╭─ RECORD EXCERPTS

(* ===== verification/HttpRequest.v ===== *)
(** * The request header (src/pkg/protocol/http/v1/header.go, RequestHeader)

    A header is parsed at once when a body may follow, and kept as raw bytes
    that are parsed on the first access otherwise.  The scratch pair [bufKV],
    which every method that uses it overwrites first, is left out. *)

From S2P Require Import Prelude BytesConv Args HttpUri HttpCookie HttpHeader.

Module RequestHeader.

Record t := Mk {
  disableNormalizing : bool; noHTTP11 : bool; connectionClose : bool; isGet : bool;
  cookiesCollected : bool; rawHeadersParsed : bool; contentLength : Z; contentLengthBytes : bytes;
  method : bytes; requestURI : bytes; host : bytes; contentType : bytes;
  userAgent : bytes; h : argsSlice; cookies : argsSlice; rawHeaders : bytes
}.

╰─

▶ _WHAT YOU HAVE TO DO_
Every line of the data above that includes "first" should be listed.

▶ _EXERCISE ANSWER_
    that are parsed on the first access otherwise.  The scratch pair [bufKV],
    which every method that uses it overwrites first, is left out. *)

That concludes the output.